0

I am trying to read numbers from images and cannot find a way to get it to work consistently (not all images have numbers). These are the images:

example 1 example 2 example 3 example 4 example 5

(here is the link to the album in case the images are not working)

This is the command I'm using to run tesseract on the images: pytesseract.image_to_string(image, timeout=2, config='--psm 13 --oem 3 -c tessedit_char_whitelist=0123456789'). I have tried multiple configurations, but this seems to work best.

As far as preprocessing goes, this works the best:

    gray = cv2.cvtColor(np.array(img), cv2.COLOR_RGB2GRAY)
    gray = cv2.bilateralFilter(gray, 11, 17, 17)
    im_bw = cv2.threshold(gray, thresh, 255, cv2.THRESH_BINARY_INV)[1]

This works for all images except the 3rd one. To solve the problem of lines in the 3rd image, i tried getting the edges with cv2.Canny and a pretty large threshold which works, but when drawing them back, even though it gets more than 95% of each number's edges, tesseract does not read them correctly.

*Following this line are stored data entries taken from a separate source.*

(* ===== verification/Document.v ===== *)
(** * The [Document] class: data, [get_abstract] and [text]

    The Python object is the record [Document]; a section dictionary
    [{'heading': ..., 'text': [...]}] is the record [section], with
    [heading = None] for a missing heading (a JSON [null] heading, which
    [Document.json] would print back as [null], is outside the model: see
    [DocJson]).  The back-reference
    [self.corpus] is a handle [corpus : option corpus_ref] to a corpus
    object; what [text] needs of that corpus ([ref_id in self.corpus],
    [self.corpus[ref_id]]) is the interface [DocStore], which [Corpus.v]
    implements on its object store.  [self.roles] is always [{}] and never
    read, so it is not a field. *)

From S2P Require Import Prelude TitleCase.

(** ** Data *)

Record section : Type := mk_section {
  heading : option string;
  sect_text : list string
}.

(** Handle of a [Corpus] object. *)
Definition corpus_ref := nat.

Record Document : Type := mk_document {
  id : option string;            (** [None]: [self.id] was never assigned *)
  authors : list string;
  title : string;
  book : string;
  year : string;
  url : string;
  references : gset string;      (** a Python [set] *)
  sections : list section;
  corpus : option corpus_ref     (** [None] until [Corpus.add] *)
}.

Definition set_corpus (c : option corpus_ref) (d : Document) : Document :=
  mk_document (id d) (authors d) (title d) (book d) (year d) (url d)
    (references d) (sections d) c.

Definition set_references (r : gset string) (d : Document) : Document :=
  mk_document (id d) (authors d) (title d) (book d) (year d) (url d)
    r (sections d) (corpus d).

(** What a document asks of the corpus it belongs to: the document stored
    under a key, if any ([key in corpus] and [corpus[key]]). *)
Class DocStore (S : Type) := store_get : S -> string -> option Document.

(** ** [get_abstract] (lines 194-207) *)

Definition is_abstract (s : section) : bool :=
  match heading s with
  | Some h => String.eqb h "Abstract"
  | None => false
  end.

Definition get_abstract (d : Document) : Res (list string) :=
  match sections d with
  | [] => Raise IndexError
  | s0 :: rest =>
      if is_abstract s0 then Ok (take 10 (sect_text s0)) else
      if (match rest with s1 :: _ => is_abstract s1 | [] => false end)
      then Ok (take 10 (sect_text (hd s0 rest))) else
      if 2 <? length (sect_text s0) then Ok (take 10 (sect_text s0)) else
      if (match rest with s1 :: _ => 2 <? length (sect_text s1) | [] => false end)
      then Ok (take 10 (sect_text (hd s0 rest))) else
      Ok (take 10 (sect_text s0))
  end.

(** ** [text] (lines 231-260) *)

(** [for author in authors: if author == 'Wikipedia': continue;
    out += author + '.\n'] *)
Definition author_line (out a : string) : string :=
  if String.eqb a "Wikipedia" then out else out +:+ a +:+ "." +:+ NL.

(** One section of the full rendering (lines 247-249). *)
Definition sect_block (out : string) (s : section) : string :=
  let out := match heading s with
             | Some h => if truthy h then out +:+ NL +:+ NL +:+ h +:+ NL +:+ NL else out
             | None => out
             end in
  out +:+ py_join NL (sect_text s) +:+ NL.

Section WithStore.
Context {S : Type} `{DocStore S}.

  (** One referenced id (lines 252-259).  [ref_id in None] raises
      [TypeError]. *)
Definition ref_block (store : option S) (out ref_id : string) : Res string :=
    match store with
    | None => Raise TypeError
    | Some s =>
        match store_get s ref_id with
        | None => Ok out
        | Some r => Ok (fold_left author_line (authors r) (out +:+ NL) +:+ title r +:+ "." +:+ NL)
        end
    end.

  (** [Document.text(abstract)] for the document [d] whose [self.corpus]
      is [store]. *)
Definition text (store : option S) (d : Document) (abstract : bool) : Res string :=
    let out := title d +:+ "." +:+ NL in
    let out := out +:+ title d +:+ "." +:+ NL in
    let out := fold_left author_line (authors d) out in
    let out := out +:+ book d +:+ NL +:+ year d +:+ NL +:+ NL in
    out <- (if abstract
            then (a <- get_abstract d ;; Ok (out +:+ py_join NL a))
            else Ok (fold_left sect_block (sections d) out)) ;;
    rfold (ref_block store) out (sorted_set (references d)).
End WithStore.

(** ** Properties of [get_abstract] *)

Lemma get_abstract_ok d : sections d <> [] -> exists a, get_abstract d = Ok a.
Proof.
  unfold get_abstract. destruct (sections d); [done|]. intros _.
  repeat case_match; eauto.
Qed.

(** C23: [get_abstract] raises exactly when the document has no section,
    and then it raises [IndexError] ([self.sections[0]]). *)
Theorem get_abstract_error d e :
  (get_abstract d = Raise e -> e = IndexError /\ sections d = [])
  /\ (sections d = [] -> get_abstract d = Raise IndexError).
Proof.
  split; [|unfold get_abstract; by intros ->].
  destruct (sections d) eqn:Hs.
  - unfold get_abstract. rewrite Hs. by intros [= <-].
  - destruct (get_abstract_ok d) as [a Ha]; [by rewrite Hs|]. congruence.
Qed.

(** C22: the abstract is at most ten sentences, and it is the beginning of
    the text of section 0 or of section 1. *)
Theorem get_abstract_bound d a :
  get_abstract d = Ok a ->
  length a <= 10 /\ exists i s, i < 2 /\ sections d !! i = Some s /\ a = take 10 (sect_text s).
Proof.
  unfold get_abstract. intros Ha. cut (exists i s, i < 2 /\ sections d !! i = Some s /\ a = take 10 (sect_text s)).
  { intros (i & s & Hi & Hs & ->). split; [rewrite length_take; lia | eauto]. }
  destruct (sections d) as [|s0 [|s1 rest]]; [done| |];
    repeat case_match; simplify_eq/=;
    first [exists 0, s0; split_and!; (done || lia) | exists 1, s1; split_and!; (done || lia)].
Qed.

(** C21: a section 0 headed "Abstract" is the abstract, whatever section 1 holds. *)
Theorem get_abstract_heading_first d s0 rest :
  sections d = s0 :: rest -> is_abstract s0 = true ->
  get_abstract d = Ok (take 10 (sect_text s0)).
Proof. intros Hs H0. unfold get_abstract. by rewrite Hs, H0. Qed.

Lemma get_abstract_heading_first_witness :
  let d := mk_document (Some "d1") [] "T" "" "" "" ∅
             [mk_section (Some "Abstract") ["a"; "b"]; mk_section None ["x"; "y"; "z"]] None in
  sections d = mk_section (Some "Abstract") ["a"; "b"] :: [mk_section None ["x"; "y"; "z"]]
  /\ is_abstract (mk_section (Some "Abstract") ["a"; "b"]) = true
  /\ get_abstract d = Ok ["a"; "b"].
Proof.
  simpl. split; [reflexivity|]. split; [reflexivity|].
  apply (get_abstract_heading_first _ (mk_section (Some "Abstract") ["a"; "b"])
           [mk_section None ["x"; "y"; "z"]]); reflexivity.
Defined.

(** The rules are tried in order: a section 1 headed "Abstract" wins
    over a long untitled section 0. *)
Theorem get_abstract_heading_second d s0 s1 rest :
  sections d = s0 :: s1 :: rest -> is_abstract s0 = false -> is_abstract s1 = true ->
  get_abstract d = Ok (take 10 (sect_text s1)).
Proof. intros Hs H0 H1. unfold get_abstract. by rewrite Hs, H0, H1. Qed.

Lemma get_abstract_heading_second_witness :
  let s0 := mk_section None ["x"; "y"; "z"; "w"] in
  let s1 := mk_section (Some "Abstract") ["a"] in
  let d := mk_document (Some "d1") [] "T" "" "" "" ∅ [s0; s1] None in
  sections d = s0 :: s1 :: [] /\ is_abstract s0 = false /\ is_abstract s1 = true
  /\ get_abstract d = Ok ["a"].
Proof.
  simpl. split; [reflexivity|]. split; [reflexivity|]. split; [reflexivity|].
  apply (get_abstract_heading_second _ (mk_section None ["x"; "y"; "z"; "w"])
           (mk_section (Some "Abstract") ["a"]) []); reflexivity.
Defined.

(** ** Properties of [text]

    [text] and [bigrams] have the same shape: a body that may raise, then
    a fold over the sorted references with a step that raises [TypeError]
    without a corpus and never raises with one.  [render_errors] and
    [render_no_corpus] are stated for that shape. *)

Section Render.
Context {S : Type}.
Variable step : option S -> string -> string -> Res string.
Hypothesis step_some : forall s out x, exists b, step (Some s) out x = Ok b.
Hypothesis step_none : forall out x, step None out x = Raise TypeError.

Lemma rfold_step_some s out l : exists out', rfold (step (Some s)) out l = Ok out'.
  Proof.
    revert out; induction l as [|x l IH]; intros out; simpl; [eauto|].
    destruct (step_some s out x) as [b ->]. apply IH.
  Qed.

Lemma render_errors (store : option S) (body : Res string) refs e :
    (out <- body ;; rfold (step store) out (sorted_set refs)) = Raise e ->
    body = Raise e \/ (e = TypeError /\ store = None /\ refs <> ∅).
  Proof.
    destruct body as [out|e']; simpl; [|by intros [= ->]; left].
    destruct store as [s|].
    - destruct (rfold_step_some s out (sorted_set refs)) as [b ->]. done.
    - destruct (sorted_set refs) as [|x l] eqn:Hl; simpl; [done|].
      rewrite step_none. intros [= <-]. right. split_and!; [done|done|].
      intros ->. by rewrite (proj2 (sorted_set_nil ∅) eq_refl) in Hl.
  Qed.

Lemma render_no_corpus (body : Res string) out refs :
    body = Ok out -> refs <> ∅ ->
    (out <- body ;; rfold (step None) out (sorted_set refs)) = Raise TypeError.
  Proof.
    intros -> Hr. simpl. destruct (sorted_set refs) eqn:Hl; [by apply sorted_set_nil in Hl|].
    simpl. by rewrite step_none.
  Qed.
End Render.

Section TextProps.
Context {S : Type} `{DocStore S}.

Lemma ref_block_some (s : S) out x : exists b, ref_block (Some s) out x = Ok b.
  Proof. unfold ref_block. destruct (store_get s x); eauto. Qed.

Lemma ref_block_none out x : ref_block (S:=S) None out x = Raise TypeError.
  Proof. done. Qed.

  (** Dropping an id the corpus does not hold changes nothing. *)
Lemma rfold_ref_block_filter (s : S) out l :
    rfold (ref_block (Some s)) out l
    = rfold (ref_block (Some s)) out (filter (fun r => is_Some (store_get s r)) l).
  Proof.
    revert out; induction l as [|x l IH]; intros out; simpl; [done|].
    rewrite filter_cons. destruct (store_get s x) eqn:Hx; simpl; try rewrite Hx; apply IH.
  Qed.

  (** The body raises only for an abstract of a document without sections. *)
Lemma abstract_body_cases {B} (d : Document) (k : list string -> B) (abstract : bool) (other : Res B) e :
    (if abstract then (a <- get_abstract d ;; Ok (k a)) else other) = Raise e ->
    (abstract = true /\ e = IndexError /\ sections d = []) \/ (abstract = false /\ other = Raise e).
  Proof.
    destruct abstract; [|by right].
    destruct (get_abstract d) as [a|e'] eqn:Ha; simpl; [done|].
    intros [= <-]. left. apply (get_abstract_error d e') in Ha as [-> ?]. done.
  Qed.

Lemma abstract_body_ok {B} (d : Document) (k : list string -> B) (abstract : bool) (other : B) :
    (abstract = false \/ sections d <> []) ->
    exists b, (if abstract then (a <- get_abstract d ;; Ok (k a)) else Ok other) = Ok b.
  Proof.
    destruct abstract; [|eauto]. intros [? | Hs]; [done|].
    destruct (get_abstract_ok d Hs) as [a ->]. simpl. eauto.
  Qed.

  (** C14: [text] raises only in two ways: [IndexError] for an abstract of
      a document without sections, and [TypeError] for a document that
      cites something but was never added to a corpus. *)
Theorem text_errors (store : option S) d abstract e :
    text store d abstract = Raise e ->
    (e = IndexError /\ abstract = true /\ sections d = [])
    \/ (e = TypeError /\ store = None /\ references d <> ∅).
  Proof.
    unfold text. intros Hr.
    apply (render_errors ref_block ref_block_some ref_block_none) in Hr as [Hb | Hr]; [|by right].
    apply abstract_body_cases in Hb as [(-> & -> & ?) | [_ ?]]; [by left | done].
  Qed.

  (** C15: a document not added to any corpus ([self.corpus is None]) that
      cites anything cannot be rendered: [ref_id in self.corpus] raises
      [TypeError], where the specification says unresolved references are
      skipped. *)
Theorem text_without_corpus d abstract :
    references d <> ∅ -> (abstract = false \/ sections d <> []) ->
    text (S:=S) None d abstract = Raise TypeError.
  Proof.
    intros Hr Hb. unfold text. cbv zeta.
    match goal with
    | |- rbind (if abstract then (a <- get_abstract d ;; Ok (@?k a)) else Ok ?o) _ = _ =>
        destruct (abstract_body_ok d k abstract o Hb) as [out Hout]
    end.
    by apply (render_no_corpus ref_block ref_block_none _ out).
  Qed.

Lemma text_with_corpus (s : S) d abstract :
    (abstract = false \/ sections d <> []) -> exists out, text (Some s) d abstract = Ok out.
  Proof.
    intros Hb. destruct (text (Some s) d abstract) as [out|e] eqn:Ht; [eauto|].
    apply text_errors in Ht as [(_ & Ha & Hs) | (_ & ? & _)]; [|done].
    destruct Hb; congruence.
  Qed.

  (** C16: with a corpus, ids the corpus does not hold are skipped: the
      rendering is the one of the document citing only the ids the corpus
      resolves. *)
Theorem text_skips_unresolved (s : S) d abstract :
    text (Some s) d abstract
    = text (Some s) (set_references (filter (fun r => is_Some (store_get s r)) (references d)) d)
        abstract.
  Proof.
    unfold text. simpl. rewrite sorted_set_filter.
    change (get_abstract (set_references ?r d)) with (get_abstract d).
    destruct abstract; [destruct (get_abstract d)|]; simpl; try done;
      apply rfold_ref_block_filter.
  Qed.
End TextProps.

(** ** Witnesses *)

(** An empty store, for documents rendered without any corpus. *)
#[export] Instance empty_store : DocStore unit := fun _ _ => None.

Definition orphan_doc : Document :=
  mk_document (Some "p1") ["Ada"; "Wikipedia"] "Graphs" "Proc" "1999" ""
    {[ "p2" ]} [mk_section (Some "Abstract") ["One."; "Two."]] None.

Lemma get_abstract_bound_witness :
  get_abstract orphan_doc = Ok ["One."; "Two."]
  /\ length ["One."; "Two."] <= 10
  /\ exists i s, i < 2 /\ sections orphan_doc !! i = Some s /\ ["One."; "Two."] = take 10 (sect_text s).
Proof.
  assert (H : get_abstract orphan_doc = Ok ["One."; "Two."]) by reflexivity.
  split; [exact H | exact (get_abstract_bound _ _ H)].
Defined.

Lemma text_without_corpus_witness :
  references orphan_doc <> ∅ /\ text (S:=unit) None orphan_doc false = Raise TypeError.
Proof.
  assert (Hr : references orphan_doc <> ∅) by (unfold orphan_doc; simpl; set_solver).
  split; [exact Hr|]. apply text_without_corpus; [exact Hr | by left].
Defined.

Lemma text_errors_witness :
  text (S:=unit) None orphan_doc true = Raise TypeError
  /\ ((TypeError = IndexError /\ true = true /\ sections orphan_doc = [])
      \/ (TypeError = TypeError /\ @None unit = None /\ references orphan_doc <> ∅)).
Proof.
  assert (H : text (S:=unit) None orphan_doc true = Raise TypeError) by reflexivity.
  split; [exact H | exact (text_errors None orphan_doc true TypeError H)].
Defined.

Lemma get_abstract_error_witness :
  get_abstract (mk_document (Some "e") [] "T" "" "" "" ∅ [] None) = Raise IndexError
  /\ IndexError = IndexError /\ sections (mk_document (Some "e") [] "T" "" "" "" ∅ [] None) = [].
Proof.
  assert (H : get_abstract (mk_document (Some "e") [] "T" "" "" "" ∅ [] None) = Raise IndexError)
    by reflexivity.
  split; [exact H | exact (proj1 (get_abstract_error _ IndexError) H)].
Defined.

I have also tried resizing the image, using cv2.morphologyEx, blurring it etc. I cannot find a way to get it to work for each case.

Thank you.

vibe11
  • 66
  • 6

1 Answers1

0

cv2.resize has consistently worked for me with INTER_CUBIC interpolation.

Adding this last step to pre-processing would most likely solve your problem.

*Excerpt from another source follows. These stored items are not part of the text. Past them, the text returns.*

Definition authMiddleware (request : Request) : ST Server Response :=
  let isProtectedRoute :=
    existsb (fun route => startsWith (pathname request) route)
      protectedRoutes in
  let isPublicRoute := includes publicRoutes (pathname request) in
  if isProtectedRoute then
    ret (set "x-auth-required" (js "true") NextResponse_next)
  else if isPublicRoute then
    ret (set "x-auth-required" (js "false") NextResponse_next)
  else ret NextResponse_next.

(** ** logging.js *)

Definition loggingMiddleware (request : Request) : ST Server Response :=
  now <- Date_now ;;
  let timestamp := toISOString now in
  let userAgent :=
    or_default
      (or_else (Headers_get "user-agent" (request_headers request))
         (Some (js "unknown"))) [] in
  let ip := client_ip request in
  console_log
    (js "[" ++ timestamp ++ js "] " ++ method request ++ js " "
     ++ url request ++ js " - IP: " ++ ip ++ js " - UA: " ++ userAgent) ;;;
  let response := NextResponse_next in
  requestId <- crypto_randomUUID ;;
  ret (set "X-Request-ID" requestId response).

(** ** index.js *)

(** What a middleware of a chain returns: a response, or [null] to go
    on.  A response is a [NextResponse], whose [status] is never
    [undefined]. *)
Definition MiddlewareFn : Type := Request -> ST Server (option Response).

(** A middleware that always returns a response. *)
Definition responding (middleware : Request -> ST Server Response)
  : MiddlewareFn :=
  fun request => response <- middleware request ;; ret (Some response).

Fixpoint chain (middlewares : list MiddlewareFn) (request : Request)
  : ST Server (option Response) :=
  match middlewares with
  | [] => ret None
  | middleware :: middlewares' =>
      response <- middleware request ;;
      match response with
      | Some r => ret (Some r)     (* response && response.status !== undefined *)
      | None => chain middlewares' request
      end
  end.

Definition conditionalMiddleware (condition : Request -> bool)
    (middleware : MiddlewareFn) : MiddlewareFn :=
  fun request => if condition request then middleware request else ret None.

Definition apiMiddleware : MiddlewareFn :=
  chain [ responding loggingMiddleware;
          responding corsMiddleware;
          responding securityMiddleware;
          responding (fun request => rateLimitMiddleware request no_limits) ].

Definition authPageMiddleware : MiddlewareFn :=
  chain [ responding loggingMiddleware;
          responding securityMiddleware;
          responding authMiddleware ].

Definition publicPageMiddleware : MiddlewareFn :=
  chain [ responding loggingMiddleware;
          responding securityMiddleware ].

(** ** middleware.js *)

Definition middleware (request : Request) : ST Server (option Response) :=
  let pathname := pathname request in
  if startsWith pathname (js "/api/") then
    rateLimitResult <- rateLimitMiddleware request no_limits ;;
    if (status rateLimitResult =? 429)%Z then ret (Some rateLimitResult)
    else apiMiddleware request
  else if startsWith pathname (js "/dashboard")
          || startsWith pathname (js "/notes")
          || startsWith pathname (js "/profile")
          || startsWith pathname (js "/settings") then
    authPageMiddleware request
  else publicPageMiddleware request.

End Environment.

(** ** Vocabulary of the statements *)

(** The requests of a list, answered in turn by the rate limiter. *)
Fixpoint rate_limit_all (requests : list Request)
  : ST Server (list Response) :=
  match requests with
  | [] => ret []
  | request :: requests' =>
      response <- rateLimitMiddleware request no_limits ;;
      responses <- rate_limit_all requests' ;;
      ret (response :: responses)
  end.

(** How many of the requests come from the address [ip]. *)
Definition requests_from (ip : DOMString) (requests : list Request) : Z :=
  Z.of_nat
    (length (filter (fun r => DOMString_eqb (client_ip r) ip) requests)).

(** The count the rate limiter holds for an address. *)
Definition counted (ip : DOMString) (s : Server) : Z :=
  match Map_get ip (requestCounts s) with
  | Some data => count data
  | None => 0
  end.

(** The headers that only the security, the CORS, the auth and the rate
    limit middleware set. *)
Definition protective_headers : list string :=
  [ "Content-Security-Policy"%string; "X-Frame-Options"%string; "X-Content-Type-Options"%string;
    "Referrer-Policy"%string; "Permissions-Policy"%string; "Strict-Transport-Security"%string;
    "Access-Control-Allow-Origin"%string; "Access-Control-Allow-Credentials"%string;
    "x-auth-required"%string; "X-RateLimit-Limit"%string; "X-RateLimit-Remaining"%string;
    "X-RateLimit-Reset"%string ].

(** ** A server and requests to run *)

Definition server0 : Server :=
  {| requestCounts := [];
     server_console := [];
     clock := fun i => (1700000000000 + 1000 * Z.of_nat i)%Z;
     uuids := fun i => js "00000000-0000-4000-8000-" ++ Number_toString (Z.of_nat i) |}.

Definition GET (path : string) (from : string) : Request :=
  {| method := js "GET";
     url := js "https://notes.example" ++ js path;
     pathname := js path;
     ip := Some (js from);
     request_headers := [] |}.

(** A server whose table holds an old entry of a client that was over
    its limit. *)
Definition server_late : Server :=
  {| requestCounts :=
       [(js "10.0.0.1",
         {| count := 51; firstRequest := 1700000000000 - 900001 |})];
     server_console := [];
     clock := fun i => (1700000000000 + 1000 * Z.of_nat i)%Z;
     uuids := fun i => js "00000000-0000-4000-8000-" ++ Number_toString (Z.of_nat i) |}.

(** Eleven sign-in requests of one client and one request of another. *)
Definition burst : list Request :=
  repeat (GET "/api/auth/login" "10.0.0.1") 11
  ++ [GET "/api/notes" "10.0.0.2"].

End Middleware.

(** * Properties *)

(** ** Base64 *)

Module Base64Facts.
Import Base64.

#[local] Ltac Zify.zify_post_hook ::= Z.to_euclidean_division_equations.

(** Induction on a list three elements at a time. *)
Lemma list_ind3 (A : Type) (P : list A -> Prop) :
  P [] ->
  (forall a, P [a]) ->
  (forall a b, P [a; b]) ->
  (forall a b c l, P l -> P (a :: b :: c :: l)) ->
  forall l, P l.
Proof.
  intros H0 H1 H2 H3 l.
  enough (P l /\ (forall a, P (a :: l)) /\ (forall a b, P (a :: b :: l)))
    by tauto.
  induction l as [|x l (IH0 & IH1 & IH2)]; auto.
Qed.

Lemma sextets_bound l : Forall is_octet l -> Forall is_sextet (sextets l).
Proof.
  unfold is_octet, is_sextet.
  induction l as [|a|a b|a b c l IH] using list_ind3; intros H; simpl.
  - constructor.
  - inversion_clear H. repeat constructor; lia.
  - inversion_clear H as [|? ? Ha H']. inversion_clear H'.
    repeat constructor; lia.
  - inversion_clear H as [|? ? Ha H']. inversion_clear H' as [|? ? Hb H''].
    inversion_clear H'' as [|? ? Hc Hl].
    repeat (constructor; [lia|]). auto.
Qed.

Lemma octets_sextets l : Forall is_octet l -> octets (sextets l) = l.
Proof.
  unfold is_octet.
  induction l as [|a|a b|a b c l IH] using list_ind3; intros H; simpl.
  - reflexivity.
  - inversion_clear H. f_equal. lia.
  - inversion_clear H as [|? ? Ha H']. inversion_clear H'.
    f_equal; [lia|]. f_equal. lia.
  - inversion_clear H as [|? ? Ha H']. inversion_clear H' as [|? ? Hb H''].
    inversion_clear H'' as [|? ? Hc Hl].
    rewrite IH by assumption.
    f_equal; [lia|]. f_equal; [lia|]. f_equal. lia.
Qed.

Lemma in_all_sextets n : is_sextet n -> In n all_sextets.
Proof.
  unfold is_sextet, all_sextets. intros H.
  apply in_map_iff. exists (N.to_nat n). split; [lia|].
  apply in_seq. lia.
Qed.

im_bw_scaled = cv2.resize(im_bw, (0, 0), fx=4, fy=4, interpolation=cv2.INTER_CUBIC)

You could play around with the scale. I have used '4' above.

EDIT:

The following code worked with your images very well, even special characters. Please try it out with the rest of your dataset. Scaling, OTSU and erosion was the best combination.

import cv2
import numpy
import pytesseract

pytesseract.pytesseract.tesseract_cmd = "<path to tesseract.exe>"

# Page segmentation mode, PSM was changed to 6 since each page is a single uniform text block.
custom_config = r'--psm 6 --oem 3 -c tessedit_char_whitelist=0123456789'

# load the image as grayscale
img = cv2.imread("5.png",cv2.IMREAD_GRAYSCALE)

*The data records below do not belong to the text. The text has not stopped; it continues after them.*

(** * GPTplot: the transformer-stack diagram script

    A shallow embedding of [simulations/GPTplot.py].  The script is a flat
    sequence of matplotlib calls driven by a few literal lists.  It is
    modelled as a computation that records, in order, every call made on
    [plt] and [ax], and stops at the first Python exception, keeping the
    calls made so far.

    Python values are kept as the script has them: integers are [Z], floats
    are IEEE binary64 ([PrimFloat]), and mixed arithmetic converts the
    integer operand as Python does, raising [OverflowError] when it is too
    large for a float. *)

From Stdlib Require Import ZArith List String Bool Lia.
From Stdlib Require Import PrimFloat FloatOps SpecFloat DecimalString.
Import ListNotations.

Set Warnings "-inexact-float".
Local Open Scope string_scope.
Local Open Scope list_scope.
Local Open Scope Z_scope.

(* ================================================================= *)
(** ** Python values and builtins *)

Module Py.

(** Exceptions the script's own statements can raise. *)
Inductive exn : Type :=
| IndexError
| ZeroDivisionError
| OverflowError.

(** A Python number: [int] or [float]. *)
Inductive num : Type :=
| Int (z : Z)
| Float (f : float).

# Change all pixels to black, if they aren't white already (since all characters were white)
img[img != 255] = 0

# Scale it 10x
scaled = cv2.resize(img, (0,0), fx=10, fy=10, interpolation = cv2.INTER_CUBIC)

# Retained your bilateral filter
filtered = cv2.bilateralFilter(scaled, 11, 17, 17)

# Thresholded OTSU method
thresh = cv2.threshold(filtered, 0, 255, cv2.THRESH_BINARY_INV | cv2.THRESH_OTSU)[1]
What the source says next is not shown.